Durch die Einführung offener Standards in das System ist SAP Forderungen nach einer besseren Integrationsmöglichkeit der Standardsoftware in firmenübergreifende Szenarien nachgekommen. Mit der Auslieferung des aktuellen Release 4.7 sind Schnittstellenspezifikationen wie HTTP, Soap, WSDL und XML Bestandteil der Software geworden. Neue Schnittstellen schaffen aber auch neue Sicherheistlücken. Hier ist beispielsweise der HTTP-Service "/public/info" zu nennen, der es externen Angreifern erlaubt, sensible technische Informationen des SAP-Servers via Web-Browser abzufragen.

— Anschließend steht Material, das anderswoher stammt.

Definition writebig : uprog unit :=
  fd ← open "big" crw;
  fails (fd <? 0) "%s: error: creat big failed!" [str s] ;;
  buf ← fold_ MAXFILE (fun i buf =>
    buf ← set_first_int i buf;
    n ← write_from fd buf BSIZE;
    fails (negb (n =? BSIZE)) "%s: error: write big file failed i=%d" [str s; ANum i] ;;
    Pure buf) buf0;
  close fd ;;
  fd ← open "big" O_RDONLY;
  fails (fd <? 0) "%s: error: open big failed!" [str s] ;;
  while_ fuel (writebig_read fd) (0, buf) ;;
  close fd ;;
  r ← unlink "big";
  fails (r <? 0) "%s: unlink big failed" [str s].

Definition createtest : uprog unit :=
  let name i := [chr "a"; uchar (chr "0" + i)] in
  for_ 52 (fun i => fd ← User.open (name i) crw; close fd ;; Pure tt) ;;
  for_ 52 (fun i => call (SysUnlink (name i)) ;; Pure tt).

Definition dirtest : uprog unit :=
  r ← mkdir "dir0";
  fails (r <? 0) "%s: mkdir failed" [str s] ;;
  r ← chdir "dir0";
  fails (r <? 0) "%s: chdir dir0 failed" [str s] ;;
  r ← chdir "..";
  fails (r <? 0) "%s: chdir .. failed" [str s] ;;
  r ← unlink "dir0";
  fails (r <? 0) "%s: unlink dir0 failed" [str s].

Definition exectest : uprog unit :=
  unlink "echo-ok" ;;
  pid ← fork;
  fails (pid <? 0) "%s: fork failed" [str s] ;;
  (if pid =? 0 then
     close 1 ;;
     fd ← open "echo-ok" cwr;
     fails (fd <? 0) "%s: create failed" [str s] ;;
     fails (negb (fd =? 1)) "%s: wrong fd" [str s] ;;
     r ← exec "echo" [chars "echo"; chars "OK"];
     fails (r <? 0) "%s: exec echo failed" [str s]
   else Pure tt) ;;
  w ← wait_into junk;
  (if negb (w.1 =? pid) then printf (line "%s: wait failed!") [str s] else Pure tt) ;;
  (if negb (w.2 =? 0) then exit w.2 else Pure tt) ;;
  fd ← open "echo-ok" O_RDONLY;
  fails (fd <? 0) "%s: open failed" [str s] ;;
  x ← read_into fd 2 (replicate 3 junk);
  fails (negb (x.1 =? 2)) "%s: read failed" [str s] ;;
  unlink "echo-ok" ;;
  c0 ← elem x.2 0;
  c1 ← elem x.2 1;
  if (c0 =? chr "O") && (c1 =? chr "K") then exit 0
  else printf (line "%s: wrong output") [str s] ;; exit 1.
End args.
End Ut.
(* ===== verification/UtFiles.v ===== *)
(** user/usertests.c, third part: files and directories, sharedfd to iref. *)

From Stdlib Require Import Ascii.
From stdpp Require Import base gmap strings numbers list.
From S2P Require Import Prelude Spinlock Kstate CString Globals Printf User UtArgs.
Local Open Scope Z_scope.

Module UtF.
Import Ut.

Section files.
Context (junk : Z) (fuel : nat) (s : list Z).

(** * Shared and parallel writes *)

(** The letters in [buf] are added to [nc] and [np]. *)
Definition count_letters (buf : list Z) (nc np : Z) : Z * Z :=
  foldl (fun '(nc, np) c => (if c =? chr "c" then int (nc + 1) else nc, if c =? chr "p" then int (np + 1) else np))
    (nc, np) buf.

(** The loop that reads the file back, over the array [buf] of ten bytes. *)
Definition sharedfd_read (fd : Z) : Z * Z * list Z → uprog (Z * Z * list Z + Z * Z) :=
  fun '(nc, np, buf) =>
    x ← read_into fd 10 buf;
    let buf := x.2 in
    if 0 <? x.1 then let '(nc, np) := count_letters buf nc np in Pure (inl (nc, np, buf))
    else Pure (inr (nc, np)).

Definition sharedfd : uprog unit :=
  unlink "sharedfd" ;;
  fd ← open "sharedfd" crw;
  fails' (fd <? 0) "%s: cannot open sharedfd for writing" [str s] ;;
  pid ← fork;
  let buf := replicate 10 (if pid =? 0 then chr "c" else chr "p") in
  for_ 1000 (fun _ =>
    n ← write_from fd buf 10;
    fails (negb (n =? 10)) "%s: write sharedfd failed" [str s]) ;;
  if pid =? 0 then exit 0 else
  w ← wait_into junk;
  (if negb (w.2 =? 0) then exit w.2 else Pure tt) ;;
  close fd ;;
  fd ← open "sharedfd" 0;
  fails (fd <? 0) "%s: cannot open sharedfd for reading" [str s] ;;
  x ← while_ fuel (sharedfd_read fd) (0, 0, buf);
  close fd ;;
  unlink "sharedfd" ;;
  if (x.1 =? 10000) && (x.2 =? 10000) then exit 0
  else printf (line "%s: nc/np test fails") [str s] ;; exit 1.

(** [while((n = read(fd, buf, sizeof(buf))) > 0)]: [n] bytes that are [c]; the variables
    are [total] and [buf]. *)
Fixpoint all_are (n : nat) (c : Z) (buf : list Z) : uprog unit :=
  match n with
  | O => Pure tt
  | S n' =>
      match buf with
      | [] => Undefined
      | x :: buf' => fails (negb (x =? c)) "%s: wrong char" [str s] ;; all_are n' c buf'
      end
  end.

Definition fourfiles_read (fd c : Z) : Z * list Z → uprog (Z * list Z + Z * list Z) := fun '(total, buf) =>
  x ← read_into fd BUFSZ buf;
  let buf := x.2 in
  if 0 <? x.1 then all_are (Z.to_nat x.1) c buf ;; Pure (inl (int (total + x.1), buf))
  else Pure (inr (total, buf)).

Definition fourfiles : uprog unit :=
  let name pi := chars "f" ++ [chr "0" + pi] in
  for_ 4 (fun pi =>
    call (SysUnlink (name pi)) ;;
    pid ← fork;
    fails (pid <? 0) "%s: fork failed" [str s] ;;
    if pid =? 0 then
      fd ← User.open (name pi) crw;
      fails (fd <? 0) "%s: create failed" [str s] ;;
      buf ← set_bytes (replicate 500 (chr "0" + pi)) buf0;
      for_ 12 (fun _ =>
        n ← write_from fd buf 500;
        fails (negb (n =? 500)) "write failed %d" [ANum n]) ;;
      exit 0
    else Pure tt) ;;
  fold_ 4 (fun _ xstatus =>
    w ← wait_into xstatus;
    if negb (w.2 =? 0) then exit w.2 else Pure w.2) junk ;;
  fold_ 4 (fun i buf =>
    fd ← User.open (name i) 0;
    x ← while_ fuel (fourfiles_read fd (chr "0" + i)) (0, buf);
    close fd ;;
    fails (negb (x.1 =? 6000)) "wrong length %d" [ANum x.1] ;;
    call (SysUnlink (name i)) ;;
    Pure x.2) buf0 ;;
  Pure tt.
Lemma same_slot i j :
  0 <= i < NINODES → 0 <= j < NINODES → IBLOCK i sb = IBLOCK j sb → slot i = slot j → i = j.
Proof.
  intros Hi Hj Hb Hs. unfold NINODES in *. unfold IBLOCK, slot in *. change (sb_inodestart sb) with 32 in *.
  change IPB with 16 in *. pose proof (Z.mod_pos_bound i 16). pose proof (Z.mod_pos_bound j 16).
  pose proof (Z.div_mod i 16). pose proof (Z.div_mod j 16).
  rewrite !uint_small in Hb by (change (2 ^ 32) with 4294967296; lia). lia.
Qed.

(** Writing the inode [inum] changes that inode only. *)
Lemma dinode_of_put bs inum d j b :
  0 <= inum < NINODES → 0 <= j < NINODES → dinode_ok d →
  bs !! Z.to_nat (IBLOCK inum sb) = Some b → length b = Z.to_nat BSIZE →
  dinode_of (<[Z.to_nat (IBLOCK inum sb) := write_dinode (slot inum) d b]> bs) j =
  (if decide (j = inum) then d else dinode_of bs j).
Proof.
  intros Hi Hj Hd Hb Hl. pose proof (IBLOCK_range inum Hi). pose proof (IBLOCK_range j Hj).
  destruct (dinode_round_trip d b (slot inum) Hd) as (_ & H1 & H2).
  { rewrite Hl. apply dinode_fits. }
  unfold dinode_of. destruct (decide (IBLOCK inum sb = IBLOCK j sb)) as [E|E].
  - unfold blk. rewrite <- E, list_lookup_insert_eq, Hb by (by eapply lookup_lt_Some). simpl.
    destruct (decide (j = inum)) as [->|Hne]; [done|]. apply H2. intros Hs. by apply Hne, same_slot.
  - rewrite blk_put by lia. destruct (decide (j = inum)) as [->|Hne]; [done|done].
Qed.

Lemma ind_addrs d d' : d_addrs d' = d_addrs d → ind d' = ind d.
Proof. unfold ind. by intros ->. Qed.

Lemma leaves_addrs bs d d' : d_addrs d' = d_addrs d → leaves bs d' = leaves bs d.
Proof. unfold leaves, ind. by intros ->. Qed.

Lemma concat_insert_same {A} (f : A → list Z) (l : list A) k x y :
  l !! k = Some x → f y = f x → mjoin (f <$> <[k := y]> l) = mjoin (f <$> l).
Proof. intros Hk Hf. rewrite list_fmap_insert, Hf. rewrite list_insert_id; [done|]. by rewrite list_lookup_fmap, Hk. Qed.

(** ** Calls of the program *)

Lemma W_inv {A B} (m : W A) (f : A → W B) s r :
  (m ≫= f) s = Some r → ∃ a s', m s = Some (a, s') ∧ f a s' = Some r.
Proof. unfold mbind, W_bind. destruct (m s) as [[a s']|]; [|done]. by exists a, s'. Qed.

Lemma rsect_inv a s b s' :
  rsect a s = Some (b, s') → s' = s ∧ blocks s !! Z.to_nat a = Some b ∧ 0 <= a < Z.of_nat (length (blocks s)).
Proof.
  unfold rsect. intros (bs & s1 & H1 & H2)%W_inv. unfold look in H1. injection H1 as <- <-.
  destruct (at_idx (blocks s) a) as [b'|] eqn:E; [|done]. injection H2 as <- <-.
  split; [done|]. pose proof (at_idx_Some _ _ _ E). split; [|done].
  rewrite <- E. unfold at_idx. destruct (Z.ltb_spec a 0); [lia|done].
Qed.

Lemma wsect_put a buf s : (Z.to_nat a < length (blocks s))%nat → wsect a buf s = Some (tt, put a buf s).
Proof. apply wsect_in. Qed.

Lemma winode_inv inum d s u s' :
  winode inum d s = Some (u, s') →
  ∃ b, blocks s !! Z.to_nat (IBLOCK inum sb) = Some b ∧
    s' = put (IBLOCK inum sb) (write_dinode (slot inum) d b) s.
Proof.
  unfold winode. intros (b & s1 & (-> & Hb & Hl)%rsect_inv & H2)%W_inv. exists b. split; [done|].
  rewrite wsect_put in H2 by lia. by simplify_eq.
Qed.

Lemma rinode_inv inum s d s' :
  rinode inum s = Some (d, s') → s' = s ∧ d = dinode_of (blocks s) inum.
Proof.
  unfold rinode. intros (b & s1 & (-> & Hb & _)%rsect_inv & H2)%W_inv. injection H2 as <- <-.
  split; [done|]. unfold dinode_of, blk. by rewrite Hb.
Qed.

(** The inode at [i] is written back, with another size perhaps. *)
Lemma Img_winode k ds s i d d' u s' :
  Img k ds s → (∀ j, j ≠ i → k ≠ Some j) → ds !! i = Some d → dinode_ok d' → d_addrs d' = d_addrs d →
  winode (Z.of_nat i + 1) d' s = Some (u, s') → Img None (<[i := d']> ds) s' ∧ freeblock s' = freeblock s.
Proof.
  intros HI Hk Hd Hok Ha (b & Hb & ->)%winode_inv. pose proof (img_count _ _ _ HI) as [Hc Hn].
  pose proof (lookup_lt_Some _ _ _ Hd) as Hlt. pose proof (IBLOCK_range (Z.of_nat i + 1) ltac:(lia)) as Hr.
  assert (length b = Z.to_nat BSIZE) as Hl by (apply (img_size _ _ _ HI); by eapply list_elem_of_lookup_2).
  destruct (dinode_round_trip d' b (slot (Z.of_nat i + 1)) Hok) as (Hl' & _).
  { rewrite Hl. apply dinode_fits. }
  destruct (Img_put_size _ _ _ (IBLOCK (Z.of_nat i + 1) sb) _ HI (eq_trans Hl' Hl)) as [H1 H2].
  split; [|done]. split; try done.
  - apply Forall_insert; [apply (img_inodes _ _ _ HI)|done].
  - by rewrite length_insert.
  - intros j e Hj _. simpl. pose proof (lookup_lt_Some _ _ _ Hj) as Hjl. rewrite length_insert in Hjl.
    rewrite dinode_of_put by (done || lia). destruct (decide (Z.of_nat j + 1 = Z.of_nat i + 1)) as [E|E].
    + assert (j = i) as -> by lia. rewrite list_lookup_insert_eq in Hj by done. by simplify_eq.
    + rewrite list_lookup_insert_ne in Hj by lia. apply (img_agree _ _ _ HI j e Hj). apply Hk. lia.
  - simpl. rewrite (concat_insert_same ind ds i d d' Hd (ind_addrs _ _ Ha)).
    rewrite (concat_insert_same _ ds i d d' Hd (leaves_addrs _ _ _ Ha)).
    rewrite (leaves_put_all _ _ _ _ _ HI); [apply (img_blocks _ _ _ HI)|lia|].
    intros Hi. pose proof (ind_range HI _ Hi). change nmeta with 46 in *. lia.
  - apply (img_free _ _ _ HI).
  - intros j Hj. simpl in *. pose proof (img_free _ _ _ HI). change nmeta with 46 in *.
    rewrite list_lookup_insert_ne by lia. by apply (img_zero _ _ _ HI).
Qed.

Lemma xint_id x : 0 <= x < 2 ^ 32 → xint x = x.
Proof.
  intros Hx. unfold xint, le_value, uchar. rewrite !Z.shiftr_div_pow2 by lia.
  change (2 ^ 8) with 256. change (2 ^ 16) with 65536. change (2 ^ 24) with 16777216.
  change (2 ^ 32) with 4294967296 in Hx. Z.div_mod_to_equations. lia.
Qed.

Definition new_dinode (type : Z) : dinode :=
  mkdinode (xshort type) 0 0 (xshort 1) (xint 0) (replicate (S NDIRECT) 0).

Lemma Img_ialloc ds s type inum s' :
  Img None ds s → Z.of_nat (length ds) + 1 < NINODES → dinode_ok (new_dinode type) →
  ialloc type s = Some (inum, s') →
  inum = Z.of_nat (length ds) + 1 ∧ Img None (ds ++ [new_dinode type]) s'.
Proof.
  intros HI Hlt Hok. unfold ialloc. pose proof (img_count _ _ _ HI) as [Hc Hn].
  intros (n & s0 & H0 & (u & s1 & H1 & (u2 & s2 & H2 & H3)%W_inv)%W_inv)%W_inv.
  injection H0 as <- <-. injection H1 as _ <-. injection H3 as <- <-. rewrite Hc in *. split; [done|].
  assert (Img (Some (length ds)) (ds ++ [new_dinode type]) (s <| freeinode ::= fun n => uint (n + 1) |>)) as HI1.
  { destruct HI. split; try done.
    - by apply Forall_app_2; [|constructor].
    - simpl. rewrite length_app. simpl. rewrite Hc, uint_small by (unfold NINODES in Hlt; lia). lia.
    - intros i d Hi Hk. apply lookup_app_Some in Hi as [Hi|[Hge Hi]]; [by apply img_agree0|].
      apply lookup_lt_Some in Hi. simpl in Hi. assert (i = length ds) by lia. congruence.
    - simpl. rewrite !fmap_app, !join_app. simpl. rewrite !app_nil_r. done. }
  destruct (Img_winode _ _ _ (length ds) (new_dinode type) (new_dinode type) u2 s2 HI1) as [HI2 _]; try done.
  - intros j Hj. congruence.
  - apply list_lookup_middle. done.
  - cbn -[winode new_dinode]. rewrite Hc. exact H2.
  - rewrite list_insert_id in HI2; [done|]. by apply list_lookup_middle.
Qed.

(** * New blocks *)

Definition bump (s : image) : image := mkimage (blocks s) (freeinode s) (freeblock s + 1).

Definition set_addr (j : nat) (b : Z) (d : dinode) : dinode :=
  mkdinode (d_type d) (d_major d) (d_minor d) (d_nlink d) (d_size d) (<[j := b]> (d_addrs d)).

Lemma dinode_ok_set j b d : dinode_ok d → 0 <= b < 2 ^ 32 → dinode_ok (set_addr j b d).
Proof.
  intros (H1 & H2 & H3 & H4 & H5 & H6 & H7) Hb. unfold dinode_ok. cbn [set_addr d_type d_major d_minor d_nlink d_size d_addrs].
  rewrite length_insert. split_and!; try lia. by apply Forall_insert.
Qed.

(** The first free block is the next one in the order of [seqZ]. *)
Lemma seqZ_bump n : nmeta <= n → n :: seqZ nmeta (n - nmeta) ≡ₚ seqZ nmeta (n + 1 - nmeta).
Proof.
  intros Hn. replace (n + 1 - nmeta) with (n - nmeta + 1) by lia. rewrite seqZ_app by lia.
  replace (nmeta + (n - nmeta)) with n by lia. apply Permutation_cons_append.
Qed.

(** An address that is taken for the inode in memory. *)
Lemma set_addr_blocks bs j b d :
  (j <= NDIRECT)%nat → length (d_addrs d) = S NDIRECT → d_addrs d !! j = Some 0 → b ≠ 0 → blk bs b = zero →
  ∃ e1 e2, e1 ++ e2 = [b] ∧ ind (set_addr j b d) ≡ₚ e1 ++ ind d ∧ leaves bs (set_addr j b d) ≡ₚ e2 ++ leaves bs d.
Proof.
  intros Hj Hl Hz Hb Hbz. destruct (decide (j < NDIRECT)%nat) as [Hlt|Hge].
  - assert (ind (set_addr j b d) = ind d) as Ei.
    { unfold ind, set_addr. cbn [d_addrs]. by rewrite drop_insert_lt. }
    exists [], [b]. rewrite Ei. split_and!; [done|done|]. unfold leaves. rewrite Ei. unfold set_addr. cbn [d_addrs].
    rewrite take_insert_lt by done. rewrite used_insert; [done| |done]. by rewrite lookup_take_lt.
  - assert (j = NDIRECT) as -> by lia.
    assert (drop NDIRECT (d_addrs d) = [0]) as E0.
    { rewrite (drop_S _ _ _ Hz). f_equal. apply drop_ge. lia. }
    assert (ind (set_addr NDIRECT b d) = [b]) as Ei.
    { unfold ind, set_addr. cbn [d_addrs]. rewrite (drop_S _ b) by (apply list_lookup_insert_eq; lia).
      rewrite drop_ge by (rewrite length_insert; lia). rewrite used_cons. by rewrite decide_False. }
    assert (ind d = []) as Ei0 by (unfold ind; by rewrite E0).
    exists [b], []. rewrite Ei, Ei0. split_and!; [done|done|]. unfold leaves. rewrite Ei, Ei0.
    unfold set_addr at 1. cbn [d_addrs]. rewrite take_insert_ge by done. rewrite concat_cons, Hbz.
    assert (used (word zero <$> seq 0 (Z.to_nat NINDIRECT)) = []) as ->; [|done].
    generalize (seq 0 (Z.to_nat NINDIRECT)). intros l. induction l as [|i l IH]; [done|].
    rewrite fmap_cons, used_cons. unfold zero. rewrite word_zeros. exact IH.
Qed.

Lemma Img_new_addr k ds s j d :
  Img (Some k) ds s → ds !! k = Some d → (j <= NDIRECT)%nat → d_addrs d !! j = Some 0 → freeblock s < FSSIZE →
  Img (Some k) (<[k := set_addr j (freeblock s) d]> ds) (bump s).
Proof.
  intros HI Hd Hj Hz Hf. pose proof (img_free _ _ _ HI) as Hfr. change nmeta with 46 in Hfr. unfold FSSIZE in *.
  pose proof (Forall_lookup_1 _ _ _ _ (img_inodes _ _ _ HI) Hd) as Hok.
  assert (blk (blocks s) (freeblock s) = zero) as Hb.
  { unfold blk. rewrite (img_zero _ _ _ HI) by (unfold FSSIZE; lia). done. }
  destruct (set_addr_blocks (blocks s) j (freeblock s) d Hj) as (e1 & e2 & He & Hi & Hl); [apply Hok|done|lia|done|].
  split.
  - apply (img_len _ _ _ HI).
  - apply (img_size _ _ _ HI).
  - apply Forall_insert; [apply (img_inodes _ _ _ HI)|]. apply dinode_ok_set; [done|lia].
  - rewrite length_insert. apply (img_count _ _ _ HI).
  - intros i e Hi' Hk. rewrite list_lookup_insert_ne in Hi' by congruence. by apply (img_agree _ _ _ HI).
  - simpl. rewrite (concat_insert ind ds k d _ e1 Hd Hi), (concat_insert _ ds k d _ e2 Hd Hl).
    rewrite <- (seqZ_bump (freeblock s)) by (change nmeta with 46; lia). rewrite <- (img_blocks _ _ _ HI).
    change (freeblock s :: ?x) with ([freeblock s] ++ x). rewrite <- He. rewrite <- !app_assoc.
    apply Permutation_app_head. rewrite !app_assoc. apply Permutation_app_tail. apply Permutation_app_comm.
  - simpl. change nmeta with 46. unfold FSSIZE. lia.
  - intros i Hi'. simpl in *. apply (img_zero _ _ _ HI). lia.
Qed.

Natürlich soll nicht jeder Anwender alle Daten im System sehen und ändern dürfen. Deshalb bietet R/3 ein mächtiges, leider aber auch kompliziertes Berechtigungssystem, welches auf Transaktionsebene oder programmgesteuert die Freigaben abfragt. Es benutzt dazu Profile, die dem einzelnen Mitarbeiter zugeordnet werden. Damit ist bei professioneller Einrichtung und ständiger Pflege prinzipiell ein starker Schutz der Unternehmensdaten auf R/3-Ebene möglich.

Wichtig: Berechtigungen regeln

Firmen investieren viel Geld in die Einführung spezieller Tools zur User- und Berechtigungsverwaltung und versuchen damit, ihre Umgebungen abzusichern. Anzuführen wären hier zum Beispiel Novells "eDirectory" sowie IBMs "Tivoli Identity Manager". Der Einsatz solcher Systeme vereinfacht sicher die systemübergreifende Verwaltung der Logon-Daten eines Users. Die komplexe Berechtigungspflege muss aber weiterhin in der SAP-Software selbst betrieben werden.